By Maclaurin's Series of sinx we use

sinx = x-x^3/6......................

Rest of the terms are insignificant to us

Putting in the above limit(numerator)

xsin(x-x^3/6)-(x-x^3/6)^2

Again use maclaurin's series of sinx and collect terms of x^6 in numerator

The coefficient will be 1/18

hence limit is 1/18 making the answer 1+18 = 19

Let $y=\sin x$ . Then as $x \to 0$ , $y \to 0$ . Therefore the limit advances to:

$\large \displaystyle \lim_{y \to 0} \frac{\arcsin \left(y\right)\sin \left(y\right)-y^2}{\left(\arcsin \left(x\right)\right)^6}$

Plugging in the Taylor's Expansions for $\sin y$ and $\arcsin y$ :

$\sin y = y-\frac{y^3}{3!}+\frac{y^5}{5!}-\frac{y^7}{7!}+...$

$\arcsin y = y+\frac{y^3}{6}+\frac{3y^5}{40}+...$

$\large \displaystyle \lim_{y \to 0} \frac{\left(y+\frac{y^3}{6}+\frac{3y^5}{40}+...\right)\left(y-\frac{y^3}{3!}+\frac{y^5}{5!}-...\right)-y^2}{\left(y+\frac{y^3}{6}+\frac{3y^5}{40}+...\right)}$

Now we arrange all $x^6$ terms in the numerator and the denominator: (For this limit to exist in the form $\frac{a}{b}$ all the terms with degree lesser than 6 must cancel out and terms with degree more than 6 must evaluate to 0 as $y \to 0$ )

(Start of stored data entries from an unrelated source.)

(* ===== verification/SpmFault.v ===== *)
(** * Recovery of faulted Secure Partitions: [src/arch/common/spm_gate_core.c]

    The cleanup steps that [wt_sp_recovery_run] sequences for a partition whose
    coroutine died (locks, pinned clients, memory, restart, escalation) and the
    loop that recovers every marked partition, with the memory scrubbing of
    the ARMv8-M port ([guest_context_armv8m.c], [start_armv8m.c]). *)

From Stdlib Require Import ZArith Lia.
From stdpp Require Import base list numbers option sets.
From S2P Require Import Prelude Buffers CState Domain Manifest Ipc FfmTypes FfmCore FfmClient FfmService SecureDomain SpmGate Coroutine Mutex Policies SpmCore.

Definition PSA_ERROR_COMMUNICATION_FAILURE : Z := -145.

(** ** Scrubbing *)

(** [while (c(x)) x = f(x);] with a bound on the number of rounds. *)
Fixpoint while_loop {A} (fuel : nat) (c : A → bool) (f : A → A) (x : A) : option A :=
  match fuel with
  | O => None
  | S fuel' => if c x then while_loop fuel' c f (f x) else Some x
  end.

(** The memory and [offset] of [wt_arch_zero_guest_memory]: bytes up to a word
    boundary, words, and the bytes that remain. *)
Definition zero_memory (base size : Z) (mem : Z → Z) : option (Z → Z) :=
  let byte := λ '(m, o), (mem_write m (base + o) [0], o + 1) in
  let word := λ '(m, o), (store32 m (base + o) 0, o + 4) in
  x ← while_loop 4 (λ '(_, o), (o <? size) && negb ((base + o) mod 4 =? 0)) byte (mem, 0);
  x ← while_loop (S (Z.to_nat size)) (λ '(_, o), 4 <=? size - o) word x;
  x ← while_loop 4 (λ '(_, o), o <? size) byte x;
  Some (fst x).

(** One entry of [g_wt_bands], with addresses set by the linker. *)
Record wt_band_image := {
  bi_load : Z;
  bi_data : Z;
  bi_data_end : Z;
  bi_bss : Z;
  bi_end : Z;
}.

Definition wt_band_load (band : wt_band_image) (mem : Z → Z) : option (Z → Z) :=
  x ← while_loop (S (Z.to_nat (bi_data_end band - bi_data band))) (λ '(_, dst, _), dst <? bi_data_end band)
        (λ '(m, dst, src), (store32 m dst (load32 m src), dst + 4, src + 4)) (mem, bi_data band, bi_load band);
  y ← while_loop (S (Z.to_nat (bi_end band - bi_bss band))) (λ '(_, dst), dst <? bi_end band)
        (λ '(m, dst), (store32 m dst 0, dst + 4)) (fst (fst x), bi_bss band);
  Some (fst y).

(** ** The platform

    Hooks of the services change their own data bands, which are memory. The
    attestation hook is [None] when the build has no attestation service. *)
Class FaultPlatform := {
  nvm_client_partition_vault_restarted : Z → (Z → Z) → Z * (Z → Z);
  initial_attest_hsm_restarted : option (Z → (Z → Z) → Z * (Z → Z));
  restore_call : Z → Z → Z → (Z → Z) → Z * (Z → Z) * Z;   (** the function, the partition *)
  arch_secure_irq_disable : Z → Z → Z;
  arch_secure_irq_claim : Z → Z → Z * Z;
  arch_assert_privileged_thread : Z → Z;
  virtual_systick_reset : Z → Z → Z;
  WT_GUEST0_RAM_BASE : Z;
  WT_GUEST1_RAM_BASE : Z;
  WT_GUEST_RAM_SIZE : Z;
  g_wt_bands : list wt_band_image;
}.

Section fault.
Context `{PortOps} `{CoArch} `{SpmPlatform} `{FaultPlatform}.

Definition in_services {A} (f : Z → (Z → Z) → Z * (Z → Z) * A) : func spm A := λ s,
  let '(p, mem, a) := f (sm_platform s) (memory (sm_world s)) in
  Some (s <| sm_platform := p |> <| sm_world := (sm_world s) <| memory := mem |> |>, a).
Definition hook_of (f : Z → (Z → Z) → Z * (Z → Z)) : func spm unit := in_services (λ p mem, (f p mem, tt)).
Definition put_memory {R} (mem : Z → Z) : prog spm R unit :=
  modify (λ s, s <| sm_world := (sm_world s) <| memory := mem |> |>).
Definition platform_call (f : Z → Z) : func spm unit := in_platform (λ p, (f p, tt)).

Definition wt_arch_zero_guest_memory (base size : Z) : func spm unit := fn (
  s ← gets id;
  mem ← defined (zero_memory base size (memory (sm_world s)));
  put_memory mem;;
  if (base =? WT_GUEST0_RAM_BASE) && (WT_GUEST_RAM_SIZE <=? size)
  then CState.call (platform_call (virtual_systick_reset 0)) else
  when ((base =? WT_GUEST1_RAM_BASE) && (WT_GUEST_RAM_SIZE <=? size))
    (CState.call (platform_call (virtual_systick_reset 1)))).

Definition wt_arch_sp_band_reset (base size : Z) : func spm unit := fn (
  CState.call (wt_arch_zero_guest_memory base size);;
  for_each g_wt_bands (λ band,
    when (bi_data band =? base)
      (s ← gets id; mem ← defined (wt_band_load band (memory (sm_world s))); put_memory mem))).

(** ** The cleanup steps *)

Definition wt_spm_domain_for (s : spm) (partition_id : Z) : option wt_domain_descriptor :=
  if negb (sm_bound s) then None else
  manifest ← r_manifest (rt (sm_world s));
  List.find (λ d, d_id d =? u32 partition_id) (items (sm_domains manifest)).

Definition wt_spm_fault_release (i : nat) : func spm unit := fn (
  slot ← get_sp i;
  CState.call (in_sched (wt_hsm_release_locks nvm_lock (sp_co slot)));;
  when (sp_partition_id slot =? PARTITION_VAULT_ID) (CState.call (hook_of nvm_client_partition_vault_restarted));;
  s ← gets id;
  match initial_attest_hsm_restarted with
  | Some f => when (sp_partition_id slot =? g_spm_hsm_partition_id s) (CState.call (hook_of f))
  | None => mret tt
  end).

Definition wt_spm_fault_messages (i : nat) : func spm unit := fn (
  slot ← get_sp i;
  CState.call (in_world (wt_ffm_partition_restarted (sp_partition_id slot) PSA_ERROR_COMMUNICATION_FAILURE));;
  s ← gets id;
  match wt_spm_domain_for s (sp_partition_id slot) with
  | None => mret tt
  | Some domain =>
    for_each (items (d_interrupt_resources domain)) (λ r,
      CState.call (platform_call (arch_secure_irq_disable (ir_interrupt r))))
  end).

Definition wt_spm_fault_scrub (i : nat) : func spm unit := fn (
  slot ← get_sp i;
  CState.call (wt_arch_zero_guest_memory (sp_scrub_base slot) (sp_scrub_size slot));;
  when (negb (sp_scrub2_size slot =? 0))
    (CState.call (wt_arch_sp_band_reset (sp_scrub2_base slot) (sp_scrub2_size slot)))).

Definition wt_spm_claim_irqs (partition_index : nat) : func spm Z := fn (
  s ← gets id;
  let runtime := rt (sm_world s) in
  when (negb (sm_bound s) || (r_partition_count runtime <=? partition_index)%nat) (early (-1));;
  p ← defined (r_partitions runtime !! partition_index);
  match p_manifest p with
  | None => mret (-1)
  | Some manifest =>
    for_each (items (pm_interrupts manifest)) (λ r,
      ret ← CState.call (in_platform (arch_secure_irq_claim (mi_interrupt r)));
      when (negb (ret =? 0)) (early (-1)));;
    mret 0
  end).

Definition wt_spm_fault_restart (i : nat) : func spm Z := fn (
  slot ← get_sp i;
  ret ← CState.call (wt_spm_claim_irqs (sp_partition_index slot));
  when (negb (ret =? 0)) (early (-1));;
  match sp_restore slot with
  | None => mret tt
  | Some f =>
    ret ← CState.call (in_services (restore_call f (sp_partition_id slot)));
    when (negb (ret =? 0)) (early (-1))
  end;;
  ret ← CState.call (in_sched (wt_co_reinit (sp_co slot) (sp_entry slot) (sp_arg slot)));
  when (negb (ret =? 0)) (early (-1));;
  mod_sp i (λ sp, sp <| sp_wait_kind := WT_SPM_WAIT_NONE |>);;
  mret 0).

(** [wt_platform_all_guests_faulted] does not return: [sm_failed] records the
    call, and the loop below does nothing once it is set. *)
Definition wt_spm_fault_escalate (action : Z) : func spm unit := fn (
  modify (λ s, s <| sm_failed := true |>)).

Definition g_spm_fault_ops (i : nat) : wt_sp_recovery_ops spm := {|
  ro_release_locks := Some (wt_spm_fault_release i);
  ro_fail_messages := Some (wt_spm_fault_messages i);
  ro_scrub_domain := Some (wt_spm_fault_scrub i);
  ro_restart := Some (wt_spm_fault_restart i);
  ro_escalate := Some wt_spm_fault_escalate;
|}.

(** One round of the loop of [wt_spm_recover_faulted]. *)
Definition recover_slot (ticks : Z) (i : nat) : prog spm unit unit :=
  slot ← get_sp i;
  if negb (sp_in_use slot) || negb (sp_fault_pending slot) then mret tt else
  mod_sp i (λ sp, sp <| sp_fault_pending := false |>);;
  s ← gets id;
  match wt_spm_domain_for s (sp_partition_id slot) with
  | None => mret tt
  | Some domain =>
    let policy := d_restart_policy domain in
    '(_, st) ← CState.call (wt_sp_recovery_run (Some (g_spm_fault_ops i)) (rp_action policy) (rp_restart_limit policy)
                              (rp_restart_window_ticks policy) ticks (Some (sp_restart slot)));
    mod_sp i (λ sp, sp <| sp_restart := default (sp_restart slot) st |>)
  end.

Definition wt_spm_recover_faulted : func spm unit := fn (
  CState.call (platform_call arch_assert_privileged_thread);;
  s ← gets id;
  for_each (seq 0 (length (g_spm_sp s))) (λ i, t ← gets sm_failed; when (negb t) (recover_slot (sm_ticks s) i))).

Definition wt_spm_set_hsm_partition (partition_id : Z) : func spm unit := fn (
  modify (λ s, s <| g_spm_hsm_partition_id := partition_id |>)).
End fault.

$\large \displaystyle \lim_{y \to 0} \frac{\left(y\cdot \frac{y^5}{5!}-\frac{y^3}{6}\cdot \frac{y^3}{3!}+\frac{3y^5}{40}\cdot y\right)}{y^6}$

$\large \displaystyle \lim_{y \to 0} \frac{y^6\left(\frac{1}{120}-\frac{1}{36}+\frac{3}{40}\right)}{y^6}$

$\frac{1}{120}-\frac{1}{36}+\frac{3}{40} = \boxed{\frac{1}{18}}$